FIG. 3 is a schematic view of a thread roll structure according to the present invention;

FIG. 4 is a schematic structural view of a feed wire insertion mechanism according to the present invention;

FIG. 5 is a schematic view of a partial structure of a printhead according to the present invention;

FIG. 6 is an enlarged view of the structure at A in FIG. 5;

FIG. 7 is an enlarged view of the structure at B in FIG. 5;

FIG. 8 is an enlarged view of the structure at C in FIG. 5;

FIG. 9 is a side cross-sectional view of the mounting groove of the present invention;

FIG. 10 is a schematic view of the roller assembly of the present invention;

FIG. 11 is a schematic structural view of the wire guiding mechanism for blocking the feeding channel;

in the figure: 1. a 3D printer body; 2. a print head; 3. winding the material silk thread; 4. a feed channel; 5. a wire pipe; 6. a wire detecting sensor; 7. a material returning channel; 8. a material return receiving box; 9. a winding motor; 10. a clamping block; 11. a circular sheet; 12. a circular blind hole; 13. a square through hole; 14. a baffle plate; 15. an access block; 16. accessing a channel; 17. a roller motor; 18. rubbing the roller; 19. cutting the motor; 20. cutting the shaft; 21. a blade; 22. a slider; 23. mounting grooves; 24. a top rod; 25. a connecting rod; 26. jacking into the cylinder; 27. a cylinder mounting groove; 28. a guide block; 29. a guide cylinder; 30. a guide groove; 31. an arc-shaped slope surface; 32. rounding off; 33. a guide chamber; 34. a light emitting diode; 35. a roller chamber.

Detailed Description

The technical solutions of the present invention will be described clearly and completely with reference to the accompanying drawings, and it is obvious that the described embodiments are only some embodiments of the present invention, not all embodiments. All other embodiments, which can be derived by a person skilled in the art from the embodiments given herein without making any creative effort, shall fall within the protection scope of the present invention.

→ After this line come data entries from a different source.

(** X7: the enricher looks at identifiers only.  Two play lists with the
    same sequence of identifiers (whatever their names, artists and
    timestamps) give the same mapping and the same requests in the same
    order. *)
Theorem enrich_reads_identifiers_only (tracks1 tracks2 : list SpotifyTrack) :
  map track_id tracks1 = map track_id tracks2 ->
  enrich fetch tracks1 = enrich fetch tracks2 /\
  getSoundStatAudioFeatures fetch tracks1 = getSoundStatAudioFeatures fetch tracks2.
Proof.
  intros Hids.
  assert (Hunique : map track_id (uniqueTracks tracks1) =
                    map track_id (uniqueTracks tracks2))
    by now rewrite !uniqueTracks_ids, Hids.
  assert (Henrich : enrich fetch tracks1 = enrich fetch tracks2).
  { rewrite !enrich_total. f_equal. f_equal.
    - now apply fold_store_ids.
    - change track_url with (fun track => url_of (track_id track)).
      rewrite <- !(map_map track_id url_of). now rewrite Hunique. }
  split; [exact Henrich |].
  unfold getSoundStatAudioFeatures. now rewrite Henrich.
Qed.

End EnrichedFacts.

Lemma enriched_keys_witness :
  JsMap.keys (enriched Sample.soundstat
                [Sample.other; Sample.morning; Sample.unknown; Sample.evening]) = ["a"].
Proof.
  rewrite (proj1 (enriched_keys Sample.soundstat
                    [Sample.other; Sample.morning; Sample.unknown; Sample.evening])).
  reflexivity.
Defined.
(** One of the three requests has just settled.  [Promise.all] is settled
    by the first rejection, with its reason, or by the last fulfilment;
    the handler then continues with the [catch] block, or with the rest
    of the [try] block.  The run, and the updates handed to [setState]. *)
Definition resume (r : Run) (rejected : option jsstring)
    : Run * list DashboardUI.Update :=
  match allPromise r with
  | Pending =>
      match rejected with
      | Some reason =>
          ({| document := document r;
              graphPromise := graphPromise r;
              flashcardsPromise := flashcardsPromise r;
              summaryPromise := summaryPromise r;
              allPromise := Rejected reason;
              progressInterval := progressInterval r;
              effects := effects r ++ [ ConsoleError errorMessage reason;
                                        SetState DashboardUI.Fail ] |},
           [DashboardUI.Fail])
      | None =>
          match graphPromise r, flashcardsPromise r, summaryPromise r with
          | Fulfilled g, Fulfilled f, Fulfilled s =>
              ({| document := document r;
                  graphPromise := graphPromise r;
                  flashcardsPromise := flashcardsPromise r;
                  summaryPromise := summaryPromise r;
                  allPromise := Fulfilled (g, f, s);
                  progressInterval := false;
                  effects := effects r ++ [ ClearInterval;
                                            SetState (DashboardUI.Store g f s) ] |},
               [DashboardUI.Store g f s])
          | _, _, _ => (r, [])
          end
      end
  | _ => (r, [])                 (* settled before: nothing waits for it *)
  end.

Definition deliver (r : Run) (ev : RunEvent) : Run * list DashboardUI.Update :=
  match ev with
  | IntervalFires =>
      if progressInterval r then
        ({| document := document r;
            graphPromise := graphPromise r;
            flashcardsPromise := flashcardsPromise r;
            summaryPromise := summaryPromise r;
            allPromise := allPromise r;
            progressInterval := progressInterval r;
            effects := effects r ++ [SetState DashboardUI.Tick] |},
         [DashboardUI.Tick])
      else (r, [])
  | GraphSettles o =>
      match graphPromise r with
      | Pending =>
          resume {| document := document r;
                    graphPromise := settle o;
                    flashcardsPromise := flashcardsPromise r;
                    summaryPromise := summaryPromise r;
                    allPromise := allPromise r;
                    progressInterval := progressInterval r;
                    effects := effects r |} (rejection o)
      | _ => (r, [])             (* a promise settles once *)
      end
  | FlashcardsSettle o =>
      match flashcardsPromise r with
      | Pending =>
          resume {| document := document r;
                    graphPromise := graphPromise r;
                    flashcardsPromise := settle o;
                    summaryPromise := summaryPromise r;
                    allPromise := allPromise r;
                    progressInterval := progressInterval r;
                    effects := effects r |} (rejection o)
      | _ => (r, [])
      end
  | SummarySettles o =>
      match summaryPromise r with
      | Pending =>
          resume {| document := document r;
                    graphPromise := graphPromise r;
                    flashcardsPromise := flashcardsPromise r;
                    summaryPromise := settle o;
                    allPromise := allPromise r;
                    progressInterval := progressInterval r;
                    effects := effects r |} (rejection o)
      | _ => (r, [])
      end
  end.

(** The reason with which the event rejects a request of the run that is
    still pending. *)
Definition rejects (r : Run) (ev : RunEvent) : option jsstring :=
  match ev with
  | IntervalFires => None
  | GraphSettles o =>
      match graphPromise r with Pending => rejection o | _ => None end
  | FlashcardsSettle o =>
      match flashcardsPromise r with Pending => rejection o | _ => None end
  | SummarySettles o =>
      match summaryPromise r with Pending => rejection o | _ => None end
  end.

(** *** The session *)

Record Session := {
  ui : Dashboard.DashboardState;     (* the state cell of the dashboard *)
  runs : list Run                    (* the runs of the handler, oldest first *)
}.

Definition mount : Session :=
  {| ui := Dashboard.initialState; runs := [] |}.

Inductive Event :=
| UploadCompletes (doc : Api.DocumentUploadResponse)   (* [onUploadComplete(doc)] *)
| OfRun (i : nat) (ev : RunEvent)                      (* an event of run [i] *)
| ClickNavigation (view : Dashboard.View).

Definition dispatch (d : Session) (ev : Event) : Session :=
  match ev with
  | UploadCompletes doc =>
      {| ui := DashboardUI.apply (ui d) (DashboardUI.Begin doc);
         runs := runs d ++ [handleUploadComplete doc] |}
  | OfRun i ev =>
      match runs d !! i with
      | Some r =>
          {| ui := foldl DashboardUI.apply (ui d) (deliver r ev).2;
             runs := <[i := (deliver r ev).1]> (runs d) |}
      | None => d
      end
  | ClickNavigation view =>
      {| ui := DashboardUI.apply (ui d) (DashboardUI.Navigate view);
         runs := runs d |}
  end.

Definition run (evs : list Event) : Session := foldl dispatch mount evs.

(** *** What is said of a run *)

Definition fulfilled (r : Run) (g : Api.KnowledgeGraphResponse)
    (f : Api.FlashcardResponse) (s : Api.SummaryResponse) : Prop :=
  graphPromise r = Fulfilled g ∧ flashcardsPromise r = Fulfilled f
  ∧ summaryPromise r = Fulfilled s.

(** All three stages of the run have succeeded. *)
Definition all_fulfilled (r : Run) : Prop := ∃ g f s, fulfilled r g f s.

(** The request of some stage was rejected with [reason]. *)
Definition rejected_with (r : Run) (reason : jsstring) : Prop :=
  graphPromise r = Rejected reason
  ∨ flashcardsPromise r = Rejected reason
  ∨ summaryPromise r = Rejected reason.

(** A stage of the run has failed. *)
Definition some_rejected (r : Run) : Prop := ∃ reason, rejected_with r reason.

Definition ticks (k : nat) : list Effect :=
  replicate k (SetState DashboardUI.Tick).

(** What holds of a run at every moment, by the state of [Promise.all]. *)
Definition run_invariant (r : Run) : Prop :=
  match allPromise r with
  | Pending =>
      progressInterval r = true
      ∧ ¬ some_rejected r
      ∧ ¬ all_fulfilled r
      ∧ ∃ k, effects r = start (document r) ++ ticks k
  | Fulfilled (g, f, s) =>
      progressInterval r = false
      ∧ fulfilled r g f s
      ∧ ∃ k, effects r
             = start (document r) ++ ticks k
               ++ [ClearInterval; SetState (DashboardUI.Store g f s)]
  | Rejected reason =>
      progressInterval r = true
      ∧ rejected_with r reason
      ∧ ∃ k k', effects r
                = start (document r) ++ ticks k
                  ++ [ConsoleError errorMessage reason; SetState DashboardUI.Fail]
                  ++ ticks k'
  end.

(** Where the artifacts in the state come from: nowhere, or all three
    from one run whose stages all succeeded. *)
Definition artifacts_of_one_run (d : Session) : Prop :=
  Dashboard.artifacts (ui d) = (None, None, None)
  ∨ ∃ r g f s, r ∈ runs d ∧ allPromise r = Fulfilled (g, f, s)
               ∧ Dashboard.artifacts (ui d) = (Some g, Some f, Some s).

(** The updates that neither write an artifact nor mark the phase
    complete. *)
Definition keeps_phase (u : DashboardUI.Update) : Prop :=
  ∀ st, Dashboard.artifacts (DashboardUI.apply st u) = Dashboard.artifacts st
        ∧ ¬ Dashboard.marked_complete (DashboardUI.apply st u).

(** The number of times the interval of run [i] fired. *)
Definition intervalFired (i : nat) (evs : list Event) : Z :=
  Z.of_nat (length (List.filter
                      (λ ev, match ev with
                             | OfRun j IntervalFires => bool_decide (j = i)
                             | _ => false
                             end) evs)).

Definition isUpload (ev : Event) : bool :=
  match ev with UploadCompletes _ => true | _ => false end.

Arguments start : simpl never.
Arguments ticks : simpl never.
Arguments errorMessage : simpl never.

End DashboardSession.

(** ** Sample data *)

Definition sample_file (type : string) (size : Z) : FileUpload.File :=
  {| FileUpload.name := JS.lit "notes";
     FileUpload.type := JS.lit type;
     FileUpload.size := size |}.

Definition sample_node (id type : string) (level : Z) : Api.GraphNode :=
  {| Api.node_id := JS.lit id; Api.node_type := JS.lit type;
     Api.node_label := JS.lit id; Api.node_description := [];
     Api.node_level := level; Api.node_x := 0; Api.node_y := 0 |}.

Definition sample_edge (id source target : string) : Api.GraphEdge :=
  {| Api.edge_id := JS.lit id; Api.edge_source := JS.lit source;
     Api.edge_target := JS.lit target; Api.edge_type := JS.lit "smoothstep" |}.

(** A root with two children, one of which has a child of its own. *)
Definition sample_graph : Api.KnowledgeGraphResponse :=
  {| Api.nodes := [ sample_node "r" "root" 0; sample_node "a" "branch" 1;
                    sample_node "b" "leaf" 1; sample_node "c" "leaf" 2 ];
     Api.edges := [ sample_edge "e1" "r" "a"; sample_edge "e2" "r" "b";
                    sample_edge "e3" "a" "c" ];
     Api.layout := JS.lit "hierarchical" |}.

(** The user drags from the handle of the root to the handle of node c. *)
Definition sample_connection : KnowledgeTree.Connection :=
  {| KnowledgeTree.conn_source := Some (JS.lit "r");
     KnowledgeTree.conn_target := Some (JS.lit "c");
     KnowledgeTree.conn_sourceHandle := None;
     KnowledgeTree.conn_targetHandle := None |}.

(** A graph whose second node no edge leads to. *)
Definition sample_disconnected : Api.KnowledgeGraphResponse :=
  {| Api.nodes := [ sample_node "r" "root" 0; sample_node "a" "leaf" 1 ];
     Api.edges := [];
     Api.layout := JS.lit "hierarchical" |}.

As shown in fig. 1, the automatic material returning device of a 3D printer for children provided in this embodiment includes a 3D printer body 1 and a printing head 2 (as shown in fig. 5), a winding mechanism (as shown in fig. 2) is disposed on a side surface of the 3D printer body 1, and a stock wire coil 3 (as shown in fig. 3) is clamped on the winding mechanism; the top of the 3D printer body 1 is provided with a material wire access mechanism (shown in figure 4) for accessing the material wire and driving the material wire to move; a feeding channel 4 is arranged in the middle of the top of the printing head 2 along the vertical direction, the wire feeding mechanism is communicated with the feeding channel 4 through a wire feeding pipeline 5, a wire detecting sensor 6 (shown in fig. 6) is arranged on the side wall of the top of the feeding channel 4, a pair of roller assemblies are arranged on the opposite side wall of the upper part of the feeding channel 4 and used for driving the wire to move, a cutting mechanism (shown in fig. 8) is arranged on the side wall of the lower part of the feeding channel 4 and used for cutting off the wire, a penetrating material returning channel 7 is arranged on the side wall of the middle part of the feeding channel 4 along the horizontal direction, a material returning receiving box 8 is arranged at the position of the side wall of the printing head 2 corresponding to the material returning channel 7, a pair of roller assemblies is arranged at one end of the material returning channel 7 close to the material returning receiving box 8, a wire guiding mechanism (shown in fig. 7 and 11) is arranged at the position of the side wall of the feeding channel 4 corresponding to the material returning channel 7, for guiding the wire from the feed channel 4 into the return channel 7.

In the embodiment, the printing head 2 can be controlled to realize 3D printing through the arranged 3D printer body 1; the winding mechanism is used for installing the wire coil 3 and can drive the wire coil 3 to rotate; the arranged wire coil 3 can be wound with raw material wires for 3D printing; through the arranged material wire access mechanism, the material wire can be sent to the printing head 2 for printing after being inserted into the material wire access mechanism; the material wire enters the printing head 2 through the opened feeding channel 4 and passes through the printing head 2; the feeding channel 4 is communicated with the feeding wire access mechanism through the arranged feeding wire pipeline 5, one end of the feeding wire is inserted into the feeding wire access mechanism, then the feeding wire is driven by the feeding wire access mechanism and pushed into the feeding wire pipeline 5, the feeding wire enters the feeding channel 4 formed in the printing head 2 through the feeding wire pipeline 5, and whether the feeding wire exists at the top of the feeding channel 4 or not can be detected through a feeding wire detection sensor 6 arranged at the top of the feeding channel 4; the roller components through setting up are used for the drive material silk to remove, are used for cutting the material silk through the cutting mechanism who sets up, and through the material returned passageway 7 that sets up, the confession material silk passes through when the material returned, is used for receiving the material silk that is withdrawed from through the material returned receiving box 8 that sets up, through the material silk guiding mechanism who sets up for the guide material silk gets into material returned passageway 7 from feedstock channel 4.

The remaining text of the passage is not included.